[Source data]
◆ ◆ ◆ ◆ ◆

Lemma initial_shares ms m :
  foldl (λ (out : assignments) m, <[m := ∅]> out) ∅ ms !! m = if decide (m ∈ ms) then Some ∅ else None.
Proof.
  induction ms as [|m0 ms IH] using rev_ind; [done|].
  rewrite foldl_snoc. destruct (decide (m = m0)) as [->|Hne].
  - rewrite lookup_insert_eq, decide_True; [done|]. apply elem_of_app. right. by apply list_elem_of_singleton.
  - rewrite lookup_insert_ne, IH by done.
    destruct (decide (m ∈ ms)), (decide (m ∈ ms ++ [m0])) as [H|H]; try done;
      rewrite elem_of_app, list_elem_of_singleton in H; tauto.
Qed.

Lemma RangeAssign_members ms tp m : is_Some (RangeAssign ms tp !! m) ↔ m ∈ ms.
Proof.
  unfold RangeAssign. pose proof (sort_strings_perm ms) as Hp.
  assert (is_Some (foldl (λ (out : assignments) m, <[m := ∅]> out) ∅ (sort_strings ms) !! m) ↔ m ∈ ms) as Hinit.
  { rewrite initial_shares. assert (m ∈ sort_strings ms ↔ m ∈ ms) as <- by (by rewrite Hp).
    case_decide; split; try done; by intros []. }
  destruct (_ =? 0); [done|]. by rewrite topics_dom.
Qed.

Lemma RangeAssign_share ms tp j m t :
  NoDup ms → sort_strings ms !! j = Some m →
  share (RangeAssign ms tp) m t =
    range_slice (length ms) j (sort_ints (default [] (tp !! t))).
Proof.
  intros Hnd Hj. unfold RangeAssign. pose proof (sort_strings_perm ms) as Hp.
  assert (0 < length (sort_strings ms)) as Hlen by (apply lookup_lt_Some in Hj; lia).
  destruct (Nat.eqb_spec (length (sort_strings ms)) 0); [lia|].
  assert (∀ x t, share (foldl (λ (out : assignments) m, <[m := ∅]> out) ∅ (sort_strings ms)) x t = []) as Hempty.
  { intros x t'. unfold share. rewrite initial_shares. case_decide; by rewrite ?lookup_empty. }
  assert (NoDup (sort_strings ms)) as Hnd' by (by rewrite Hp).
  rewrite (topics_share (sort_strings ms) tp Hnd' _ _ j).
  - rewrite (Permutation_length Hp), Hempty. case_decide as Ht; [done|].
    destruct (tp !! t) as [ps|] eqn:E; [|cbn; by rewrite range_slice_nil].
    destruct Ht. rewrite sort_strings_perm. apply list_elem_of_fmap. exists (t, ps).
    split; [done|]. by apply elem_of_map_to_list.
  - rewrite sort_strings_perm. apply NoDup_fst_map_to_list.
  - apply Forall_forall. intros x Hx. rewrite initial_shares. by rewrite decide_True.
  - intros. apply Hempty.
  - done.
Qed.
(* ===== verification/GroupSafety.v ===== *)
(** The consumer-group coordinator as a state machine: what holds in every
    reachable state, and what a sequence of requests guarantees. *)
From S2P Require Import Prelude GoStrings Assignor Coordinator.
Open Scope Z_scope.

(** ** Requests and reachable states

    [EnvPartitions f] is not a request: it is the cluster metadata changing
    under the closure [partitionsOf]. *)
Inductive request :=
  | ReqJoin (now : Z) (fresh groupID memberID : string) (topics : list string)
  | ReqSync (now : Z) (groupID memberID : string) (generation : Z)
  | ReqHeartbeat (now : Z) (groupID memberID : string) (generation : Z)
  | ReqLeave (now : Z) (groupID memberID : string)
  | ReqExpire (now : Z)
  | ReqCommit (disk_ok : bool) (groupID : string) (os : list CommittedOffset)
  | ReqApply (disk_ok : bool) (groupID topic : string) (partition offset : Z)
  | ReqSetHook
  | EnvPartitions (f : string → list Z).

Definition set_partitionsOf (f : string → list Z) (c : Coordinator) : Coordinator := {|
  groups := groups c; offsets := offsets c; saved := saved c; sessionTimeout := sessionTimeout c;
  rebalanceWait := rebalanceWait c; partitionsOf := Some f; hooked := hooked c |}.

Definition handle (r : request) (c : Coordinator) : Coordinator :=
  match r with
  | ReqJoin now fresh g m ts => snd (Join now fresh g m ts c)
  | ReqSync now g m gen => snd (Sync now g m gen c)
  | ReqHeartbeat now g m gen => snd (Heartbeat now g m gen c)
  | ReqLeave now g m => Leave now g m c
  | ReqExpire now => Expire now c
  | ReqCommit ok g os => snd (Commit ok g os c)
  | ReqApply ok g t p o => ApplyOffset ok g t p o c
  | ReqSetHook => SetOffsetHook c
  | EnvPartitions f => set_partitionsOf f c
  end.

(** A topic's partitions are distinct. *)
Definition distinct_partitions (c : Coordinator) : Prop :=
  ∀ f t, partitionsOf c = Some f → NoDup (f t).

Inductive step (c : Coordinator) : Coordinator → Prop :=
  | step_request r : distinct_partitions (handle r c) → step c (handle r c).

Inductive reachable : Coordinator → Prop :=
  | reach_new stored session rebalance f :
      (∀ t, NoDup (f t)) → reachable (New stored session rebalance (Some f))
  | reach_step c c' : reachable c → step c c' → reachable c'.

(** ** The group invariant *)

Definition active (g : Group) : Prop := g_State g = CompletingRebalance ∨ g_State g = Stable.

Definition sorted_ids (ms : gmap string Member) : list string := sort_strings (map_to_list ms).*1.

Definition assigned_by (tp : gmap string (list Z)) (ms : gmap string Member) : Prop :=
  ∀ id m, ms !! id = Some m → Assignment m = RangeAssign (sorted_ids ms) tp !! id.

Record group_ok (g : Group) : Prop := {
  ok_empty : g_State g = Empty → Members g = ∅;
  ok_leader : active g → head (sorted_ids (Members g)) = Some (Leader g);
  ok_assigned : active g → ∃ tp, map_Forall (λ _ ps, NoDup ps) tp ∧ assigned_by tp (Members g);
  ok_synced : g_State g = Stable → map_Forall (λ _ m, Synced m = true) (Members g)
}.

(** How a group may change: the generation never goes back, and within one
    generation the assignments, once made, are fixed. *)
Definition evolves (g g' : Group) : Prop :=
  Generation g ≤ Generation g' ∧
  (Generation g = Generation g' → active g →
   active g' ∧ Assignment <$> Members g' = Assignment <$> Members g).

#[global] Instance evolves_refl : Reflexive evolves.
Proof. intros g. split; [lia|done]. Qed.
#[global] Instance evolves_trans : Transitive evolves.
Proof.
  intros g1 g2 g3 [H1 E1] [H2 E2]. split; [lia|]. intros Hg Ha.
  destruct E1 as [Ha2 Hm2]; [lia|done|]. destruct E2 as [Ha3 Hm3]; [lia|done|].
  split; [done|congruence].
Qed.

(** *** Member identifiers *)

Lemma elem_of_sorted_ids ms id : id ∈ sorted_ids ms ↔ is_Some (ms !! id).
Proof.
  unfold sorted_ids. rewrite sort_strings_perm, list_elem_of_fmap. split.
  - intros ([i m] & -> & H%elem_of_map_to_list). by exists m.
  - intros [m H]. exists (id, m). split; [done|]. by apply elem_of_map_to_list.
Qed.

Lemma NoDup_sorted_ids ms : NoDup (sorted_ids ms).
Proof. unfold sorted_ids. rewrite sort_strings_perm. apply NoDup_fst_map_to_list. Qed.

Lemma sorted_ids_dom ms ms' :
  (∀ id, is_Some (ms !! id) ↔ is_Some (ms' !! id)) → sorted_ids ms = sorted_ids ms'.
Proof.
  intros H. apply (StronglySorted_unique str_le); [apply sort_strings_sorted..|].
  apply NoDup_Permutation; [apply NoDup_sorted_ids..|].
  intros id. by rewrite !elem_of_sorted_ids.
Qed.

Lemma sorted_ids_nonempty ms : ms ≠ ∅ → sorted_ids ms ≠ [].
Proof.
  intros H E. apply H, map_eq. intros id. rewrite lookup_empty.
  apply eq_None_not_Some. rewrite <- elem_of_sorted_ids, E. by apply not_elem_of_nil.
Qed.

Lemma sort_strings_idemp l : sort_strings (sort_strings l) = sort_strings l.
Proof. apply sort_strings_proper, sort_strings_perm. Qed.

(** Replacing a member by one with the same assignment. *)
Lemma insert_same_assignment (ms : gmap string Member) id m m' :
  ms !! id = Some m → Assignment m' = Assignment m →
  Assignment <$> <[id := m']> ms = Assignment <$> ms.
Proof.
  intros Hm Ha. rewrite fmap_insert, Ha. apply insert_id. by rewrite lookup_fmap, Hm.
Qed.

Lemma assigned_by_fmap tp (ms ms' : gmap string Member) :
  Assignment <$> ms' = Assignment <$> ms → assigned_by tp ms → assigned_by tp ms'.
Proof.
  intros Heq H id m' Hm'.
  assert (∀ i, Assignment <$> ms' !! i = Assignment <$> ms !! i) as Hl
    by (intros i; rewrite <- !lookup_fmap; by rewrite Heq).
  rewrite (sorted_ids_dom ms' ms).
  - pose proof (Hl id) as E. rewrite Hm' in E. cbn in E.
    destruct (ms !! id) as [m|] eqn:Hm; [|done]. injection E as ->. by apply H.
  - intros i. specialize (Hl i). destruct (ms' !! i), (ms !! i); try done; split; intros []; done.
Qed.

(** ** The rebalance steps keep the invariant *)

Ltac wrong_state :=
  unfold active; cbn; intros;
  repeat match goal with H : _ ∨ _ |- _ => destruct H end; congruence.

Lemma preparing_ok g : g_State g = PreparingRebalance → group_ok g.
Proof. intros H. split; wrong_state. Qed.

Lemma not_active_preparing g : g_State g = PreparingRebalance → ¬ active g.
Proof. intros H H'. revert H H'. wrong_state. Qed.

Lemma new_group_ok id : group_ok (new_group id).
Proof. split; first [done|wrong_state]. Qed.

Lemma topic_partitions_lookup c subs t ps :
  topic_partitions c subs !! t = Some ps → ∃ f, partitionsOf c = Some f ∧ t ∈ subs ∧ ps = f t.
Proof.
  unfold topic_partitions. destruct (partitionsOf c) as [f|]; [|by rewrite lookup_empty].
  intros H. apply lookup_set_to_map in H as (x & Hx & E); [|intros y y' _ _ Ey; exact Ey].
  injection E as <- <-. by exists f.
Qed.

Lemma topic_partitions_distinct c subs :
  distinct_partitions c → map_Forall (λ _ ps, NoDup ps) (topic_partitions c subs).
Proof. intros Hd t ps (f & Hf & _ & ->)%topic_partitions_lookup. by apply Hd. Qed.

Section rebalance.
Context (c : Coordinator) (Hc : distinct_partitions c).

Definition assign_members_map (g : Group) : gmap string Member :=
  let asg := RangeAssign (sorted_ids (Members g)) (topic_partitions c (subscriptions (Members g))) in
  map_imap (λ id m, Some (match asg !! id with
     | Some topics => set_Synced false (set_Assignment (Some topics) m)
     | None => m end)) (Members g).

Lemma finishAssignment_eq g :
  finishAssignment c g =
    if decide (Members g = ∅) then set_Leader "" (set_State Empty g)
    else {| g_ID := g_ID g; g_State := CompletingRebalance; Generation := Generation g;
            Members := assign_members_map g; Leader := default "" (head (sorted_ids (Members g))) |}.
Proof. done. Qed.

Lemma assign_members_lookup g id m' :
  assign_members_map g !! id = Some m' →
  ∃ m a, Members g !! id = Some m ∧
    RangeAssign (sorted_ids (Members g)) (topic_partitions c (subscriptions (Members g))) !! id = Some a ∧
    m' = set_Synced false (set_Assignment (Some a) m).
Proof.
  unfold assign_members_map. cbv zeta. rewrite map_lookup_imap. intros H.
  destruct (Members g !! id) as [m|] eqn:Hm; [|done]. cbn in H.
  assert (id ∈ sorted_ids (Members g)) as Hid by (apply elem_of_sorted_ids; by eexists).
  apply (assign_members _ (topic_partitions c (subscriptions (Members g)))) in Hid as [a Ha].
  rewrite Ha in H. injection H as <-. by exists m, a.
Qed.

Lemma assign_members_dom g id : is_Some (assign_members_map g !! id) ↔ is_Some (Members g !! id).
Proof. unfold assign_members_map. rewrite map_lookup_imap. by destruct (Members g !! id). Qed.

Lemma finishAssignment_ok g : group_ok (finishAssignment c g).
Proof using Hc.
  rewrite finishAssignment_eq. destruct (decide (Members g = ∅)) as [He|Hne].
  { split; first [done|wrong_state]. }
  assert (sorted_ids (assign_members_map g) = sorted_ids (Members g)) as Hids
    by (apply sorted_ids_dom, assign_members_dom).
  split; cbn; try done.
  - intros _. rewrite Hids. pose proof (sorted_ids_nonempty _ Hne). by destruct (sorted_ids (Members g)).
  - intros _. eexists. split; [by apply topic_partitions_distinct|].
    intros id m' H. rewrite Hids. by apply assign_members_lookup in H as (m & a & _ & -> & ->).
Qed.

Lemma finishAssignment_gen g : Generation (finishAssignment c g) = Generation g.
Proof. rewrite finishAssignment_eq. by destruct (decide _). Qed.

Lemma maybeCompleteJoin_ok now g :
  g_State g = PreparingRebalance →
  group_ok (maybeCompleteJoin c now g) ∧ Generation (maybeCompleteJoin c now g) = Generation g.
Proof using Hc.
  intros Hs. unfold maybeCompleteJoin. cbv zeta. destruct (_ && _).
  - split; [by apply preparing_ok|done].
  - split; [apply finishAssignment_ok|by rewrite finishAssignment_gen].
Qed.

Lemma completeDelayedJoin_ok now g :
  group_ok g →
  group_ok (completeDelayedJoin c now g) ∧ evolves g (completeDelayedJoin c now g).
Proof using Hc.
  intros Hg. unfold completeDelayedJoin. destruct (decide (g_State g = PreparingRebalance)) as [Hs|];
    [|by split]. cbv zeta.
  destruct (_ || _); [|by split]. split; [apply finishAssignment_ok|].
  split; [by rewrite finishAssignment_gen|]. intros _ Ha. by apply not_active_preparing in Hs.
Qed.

◆ ◆ ◆ ◆ ◆

All lines above from the one with "Open Scope Z_scope." to the one with "(Commit ok g os c)", inclusive, should be copied exactly, and no other lines.

Open Scope Z_scope.

(** ** Requests and reachable states

    [EnvPartitions f] is not a request: it is the cluster metadata changing
    under the closure [partitionsOf]. *)
Inductive request :=
  | ReqJoin (now : Z) (fresh groupID memberID : string) (topics : list string)
  | ReqSync (now : Z) (groupID memberID : string) (generation : Z)
  | ReqHeartbeat (now : Z) (groupID memberID : string) (generation : Z)
  | ReqLeave (now : Z) (groupID memberID : string)
  | ReqExpire (now : Z)
  | ReqCommit (disk_ok : bool) (groupID : string) (os : list CommittedOffset)
  | ReqApply (disk_ok : bool) (groupID topic : string) (partition offset : Z)
  | ReqSetHook
  | EnvPartitions (f : string → list Z).

Definition set_partitionsOf (f : string → list Z) (c : Coordinator) : Coordinator := {|
  groups := groups c; offsets := offsets c; saved := saved c; sessionTimeout := sessionTimeout c;
  rebalanceWait := rebalanceWait c; partitionsOf := Some f; hooked := hooked c |}.

Definition handle (r : request) (c : Coordinator) : Coordinator :=
  match r with
  | ReqJoin now fresh g m ts => snd (Join now fresh g m ts c)
  | ReqSync now g m gen => snd (Sync now g m gen c)
  | ReqHeartbeat now g m gen => snd (Heartbeat now g m gen c)
  | ReqLeave now g m => Leave now g m c
  | ReqExpire now => Expire now c
  | ReqCommit ok g os => snd (Commit ok g os c)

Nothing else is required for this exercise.